Labeling neighborhoods with KNN algorithm

4 min readMar 27, 2020

This is the final project for the Coursera-IBM Data Science capstone. Its main propose is to train and use the skills learned along the course. In this project we will try to build a recommendation system that is able to find the most similar neighborhood in one city given another one in another city, using data from the venues in this cities.

Introduction

Imagine that person A wants to visit a new city, given that this city is too big, this person does not have the time to look for all the places she could go and visit inside the city. More than that, she doesn’t even know what exactly she wants to see there. However, person A have been to a lot of places and she knows which ones she liked. With that in mind, can we based on some data build a model that is capable of predicting the places she would probably like to see?

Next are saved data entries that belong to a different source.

(* ===== verification/EndToEnd.v ===== *)
(** * From one application to the other

    A sending session, a network that loses, repeats, delays and reorders
    packets, the fec engine that rebuilds some of them, and a receiving session:
    the receiving application gets a part of the frames that the sending
    application handed over, in their order. *)
From Stdlib Require Import Sorting.Sorted Floats.SpecFloat.
From S2P Require Import Prelude PoolInterface PacketHeader FloatWire LinkStat Frame FrameRun Arq FrameSend FrameSendRun SendRun ReorderRun SlidWinRun SessRecv SessRecvRun SessTimer SessRun.
Export SendRun SessRun.

Module EndToEnd.

(** ** Sorted lists *)
Lemma sorted_sublist {B} (k : list (Z * B)) : forall l, StronglySorted (fun p q => p.1 < q.1) l -> StronglySorted (fun p q => p.1 < q.1) k ->
  (forall x, x ∈ l -> x ∈ k) -> l `sublist_of` k.
Proof.
  induction k as [|y k IH]; intros l Hl Hk Hin.
  { destruct l as [|x l]; [apply sublist_nil_l|]. exfalso. eapply not_elem_of_nil, (Hin x). by left. }
  apply StronglySorted_inv in Hk as [Hk Hy]. destruct l as [|x l]; [apply sublist_nil_l|]. apply StronglySorted_inv in Hl as [Hl Hx].
  rewrite Forall_forall in Hx, Hy. assert (Hx0 : x ∈ y :: k) by (apply Hin; by left). apply elem_of_cons in Hx0 as [->|Hxk].
  - apply sublist_skip, IH; [exact Hl|exact Hk|]. intros z Hz. assert (Hz0 : z ∈ y :: k) by (apply Hin; by right). apply elem_of_cons in Hz0 as [->|Hz0]; [|done].
    specialize (Hx _ Hz). lia.
  - apply sublist_cons, IH; [by constructor; [|apply Forall_forall]|done|]. intros z Hz. pose proof (Hin z Hz) as Hz0. apply elem_of_cons in Hz0 as [->|Hz0]; [|done].
    specialize (Hy _ Hxk). apply elem_of_cons in Hz as [->|Hz]; [lia|]. specialize (Hx _ Hz). lia.
Qed.

(** ** What the receiver reads from a packet that was sent *)
Section Read.
Context (sys_s lo hi : Z) (frames : list (Z * list Z)) (Hhi : hi < 2 ^ 32) (Hlo : 0 <= lo)
  (Hframes : Forall (fun p : Z * list Z => lo <= p.1 < hi) frames).

(** The packet is one of those sent: the frame [bytes] with the number [f]. *)
Definition tells (m : list Z) (f : Z) (bytes : list Z) : Prop :=
  let h := parse_header m in
  lo <= f < hi /\ lo <= pack_sn h < hi /\ first_sn_of 0 m = f /\ restored_first_sn 0 m = f /\
  (if 0 =? repeat_counter h then pack_sn h else load_at 4 m GTP_PACKET_SIZE) = f /\
  (repeat_counter h <> 0 -> has_chg_zone h = GTP_NO) /\
  mem_load (Z.to_nat (u32 (pack_size h - header_offset h))) (frame_of m (pack_size h)) 0 = bytes.

Lemma sent_tells m size : sent_as sys_s lo hi frames (m, size) -> exists f bytes, (f, bytes) ∈ frames /\ tells m f bytes.
Proof.
  intros (f & bytes & n & Hin & (C1 & C2 & _) & (D1 & D2 & D3 & D4 & D0 & D5 & D6 & D7) & Hn). cbn [fst snd] in *. exists f, bytes. split; [done|].
  eapply Forall_forall in Hframes; [|exact Hin]. cbn [fst] in Hframes.
  assert (Hf : (if 0 =? repeat_counter (parse_header m) then pack_sn (parse_header m) else load_at 4 m GTP_PACKET_SIZE) = f).
  { rewrite <- C2. unfold first_sn_of. change (0 <? kReliableStream) with true. cbn [orb].
    destruct (Z.eqb_spec 0 (goodtp_ver (parse_header m))); [congruence|done]. }
  unfold tells. cbv zeta. split_and!; try done; try lia.
  rewrite D4, C1. replace (size - header_offset (parse_header m)) with (Z.of_nat (length bytes)) by lia. rewrite u32_small, Nat2Z.id by lia. by apply load_all.
Qed.

Lemma filed_first sn b f : sn = f \/ f <> UINT32_MAX -> filed_sn sn (Some b) f = f.
Proof. intros Hf. apply filed_hint. destruct Hf; auto. Qed.
Lemma tells_max m f bytes : tells m f bytes -> f <> UINT32_MAX.
Proof. intros (H1 & _). unfold UINT32_MAX. lia. Qed.
Lemma tells_rest_hint m f bytes b : tells m f bytes -> filed_sn (pack_sn (parse_header m)) (Some b) (rest_hint 0 m) = f.
Proof.
  intros Ht. pose proof (tells_max _ _ _ Ht). destruct Ht as (_ & _ & _ & Hr & Hf & Hz & _). unfold rest_hint. rewrite Hr.
  destruct (Z.eqb_spec 0 (repeat_counter (parse_header m))) as [E|E]; cbn [negb andb]; [by rewrite <- Hf|].
  rewrite (Hz (not_eq_sym E)), Z.eqb_refl. apply filed_first. by right.
Qed.

(** ** What that is to the reorder buffer *)
Section Receive.
Context {P E A : Type} `{Countable E} `{!PackPool P E} `{!PackPoolLaws P E}.
Variables (sys_id ptr_size decode_ret : Z) (junk : PackHeader).
Local Abbreviation St := (TmSt P E A).

(** A data packet that was sent, or a packet from which only sent ones are rebuilt. *)
Definition comes_from (sent : list (list Z)) (x : Arrival E A) : Prop :=
  (is_data x = true -> ar_pack x ∈ sent) /\ Forall (fun m => m ∈ sent) (ar_rest x).
Definition honest (m : list Z) : Prop := exists f bytes, (f, bytes) ∈ frames /\ tells m f bytes.
Definition honest_arrival (x : Arrival E A) : Prop := (is_data x = true -> honest (ar_pack x)) /\ Forall honest (ar_rest x).

Lemma honest_frame x (p : tagged (A := A)) : honest_arrival x -> brings sys_id 0 x p -> exists f bytes addr, p.2 = (f, bytes, addr) /\ (f, bytes) ∈ frames.
Proof.
  assert (Hgen : forall m sn hint (addr : option A) f bytes, (f, bytes) ∈ frames -> tells m f bytes -> (forall b, filed_sn sn (Some b) hint = f) ->
    exists f' bytes' addr', frame_in sn hint addr m = (f', bytes', addr') /\ (f', bytes') ∈ frames).
  { intros m sn hint addr f bytes Hin (Hf & _ & _ & _ & _ & _ & Hb) Hfiled. exists f, bytes, addr. split; [|done].
    unfold frame_in, conc. rewrite Hfiled, Hb. cbn [fst snd]. by rewrite u32_small by lia. }
  intros [Hd Hr] [(Hx & ->)|(m & Hm & _ & ->)].
  - destruct (Hd Hx) as (f & bytes & Hin & Ht). eapply Hgen; [exact Hin|exact Ht|]. intros b. destruct Ht as (H1 & _ & _ & _ & Hf & _).
    unfold data_hint. unfold ar_hdr in *. rewrite Hf. apply filed_first. right. unfold UINT32_MAX. lia.
  - eapply Forall_forall in Hr as (f & bytes & Hin & Ht); [|exact Hm]. eapply Hgen; [exact Hin|exact Ht|]. intros b. by eapply tells_rest_hint.
Qed.

Lemma rests_events_in addr l : forall t, Forall honest l -> Forall (ev_in (E := E) lo hi) (rests_events (A := A) sys_id 0 addr l t).
Proof.
  induction l as [|m l IH]; intros t Hl; [constructor|]. apply Forall_cons in Hl as [(f & bytes & _ & Ht) Hl]. cbn [rests_events].
  apply Forall_app. split; [|by apply IH]. destruct (rest_new sys_id 0 m t); [|constructor]. constructor; [|constructor].
  unfold rest_event. cbn [ev_in]. rewrite (tells_rest_hint m f bytes) by done. destruct Ht as (H1 & H2 & _). by split.
Qed.
Lemma events_in t x : honest_arrival x -> Forall (ev_in lo hi) (events_of sys_id 0 t x).
Proof.
  intros [Hd Hr]. unfold events_of. apply Forall_app. split.
  - apply rests_events_in. apply Forall_forall. intros m Hm%rebuilt_sub. by eapply Forall_forall in Hr.
  - constructor; [|constructor]. destruct (is_data x); [|done]. destruct (Hd eq_refl) as (f & bytes & _ & H1 & H2 & _ & _ & Hf & _).
    unfold data_event. fold (ar_hdr x) in *. case_bool_decide; cbn [ev_in]; [by split|]. unfold data_hint. unfold ar_hdr in *. rewrite Hf.
    rewrite filed_first by (right; unfold UINT32_MAX; lia). by split.
Qed.

(** The ticks of the timer in a run. *)
Definition ticks (l : list (SessEvent E A)) : Z := foldr (fun ev n => match ev with SeTick _ _ => 1 | SePacket _ => 0 end + n) 0 l.
Lemma ticks_pos l : 0 <= ticks l.
Proof. induction l as [|ev l IH]; [done|]. cbn [ticks foldr]. fold (ticks l). destruct ev; lia. Qed.
Lemma rests_ticks addr l : forall t, ticks_of (rests_events (E := E) (A := A) sys_id 0 addr l t) = 0.
Proof. induction l as [|m l IH]; intros t; [done|]. cbn [rests_events]. rewrite ticks_app, IH. by destruct (rest_new sys_id 0 m t). Qed.
Lemma events_ticks t x : ticks_of (events_of (E := E) (A := A) sys_id 0 t x) = 0.
Proof. unfold events_of. rewrite ticks_app, rests_ticks. destruct (is_data x); [|done]. unfold data_event. by case_bool_decide. Qed.
Lemma re_events_near l : forall t (s : St), Forall honest_arrival (packets l) ->
  Forall (ev_in lo hi) (re_events sys_id ptr_size decode_ret junk 0 t l s) /\
  ticks_of (re_events sys_id ptr_size decode_ret junk 0 t l s) <= ticks l.
Proof.
  induction l as [|ev l IH]; intros t s Hl; [split; [constructor|done]|]. cbn [re_events ticks foldr]. fold (ticks l).
  rewrite ticks_app, Forall_app. assert (Hl' : Forall honest_arrival (packets l)) by (destruct ev; [by apply Forall_cons in Hl as [_ Hl]|done]).
  assert (Hone : Forall (ev_in lo hi) (re_event sys_id 0 t s ev) /\
    ticks_of (re_event sys_id 0 t s ev) = match ev with SeTick _ _ => 1 | SePacket _ => 0 end).
  { destruct ev as [x|now ts]; cbn [re_event]; [|by repeat constructor]. apply Forall_cons in Hl as [Hx _]. split; [by apply events_in|apply events_ticks]. }
  destruct Hone as [H1 ->]. pose proof (ticks_pos l) as H0.
  destruct (sess_step sys_id ptr_size decode_ret junk ev s) as [[u s1]|]; [|split; [split; [done|constructor]|cbn; lia]].
  destruct (IH (track_after sys_id 0 t ev) s1 Hl') as [K1 K2]. split; [done|lia].
Qed.
End Receive.
End Read.

(** ** The theorem *)
Section Whole.
Context {P E A : Type} `{Countable E} `{!PackPool P E} `{!PackPoolLaws P E}.
Local Abbreviation St := (TmSt P E A).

I used the data provided by the Foursquare API to query venues from Toronto and Manhattan, using the categories of this venues (if they are Restaurants or Gyms…) we can find similarity between neighborhoods.

Methodology

I putted the data from the venues in two dataframes, one for Toronto and the other for Manhattan. Looking at the above graph we can see the frequency of the 15 most common venues from both cities, and we can guess that there is some intraclass correlation here. What it may indicate is that the two cities are not very different by the end.

I removed the venues that didn’t exist in the both cities from the data and than transformed the category column into a bunch of dummie columns. The KNN algorithm in sklearn don’t handle categorical variables, so it is necessary to transform it into numerical ones. After that I grouped all the venues by neighborhood and took the mean from all the categories, this new dataframes are than ready to be used in the KNN algorithm.

KNN algorithm

The KNN is an algorithm of supervised learning, that means it must be provided with labeled data. It works by assigned a class to a sample when this class is the one with K nearest neighbors from the sample (from there comes its name). Hence the features passed were the mean of categories and the labels were simply the neighborhoods. I decided to train it with the neighborhoods of Manhattan and try to label the ones from Toronto, it could be otherwise, but I did it like this. The samples will be labeled by euclidean distance, where the dimensions are the categories, and I needed to choose just one neighbor or K=1, that’s because of course I had just one sample of each neighborhood (because they are unique). Running the algorithm we can then assign the labels to the samples. It is natural that we different neighborhoods in Toronto being classified as the same one in Manhattan. Here is a bar chart showing how many times the neighborhoods in Manhattan were assigned.

We can see that ‘Upper West Side’ where the most assigned neighborhood. Let’s try to see why.

Analysis

We can see here the most common venues from Upper West Side. Here is another chart showing both the venues from Upper West Side and Adelaine (that was labeled as similar to Upper West Side).

It is kind o messy but we can try to see some patter in the bars.

Conclusions

It is hard to discuss results from this kind of experiment, because the similarity between neighborhoods can be very subjective. What is most important in this case is the idea. With more data and using more features I believe it is a good start point for a recommendation system.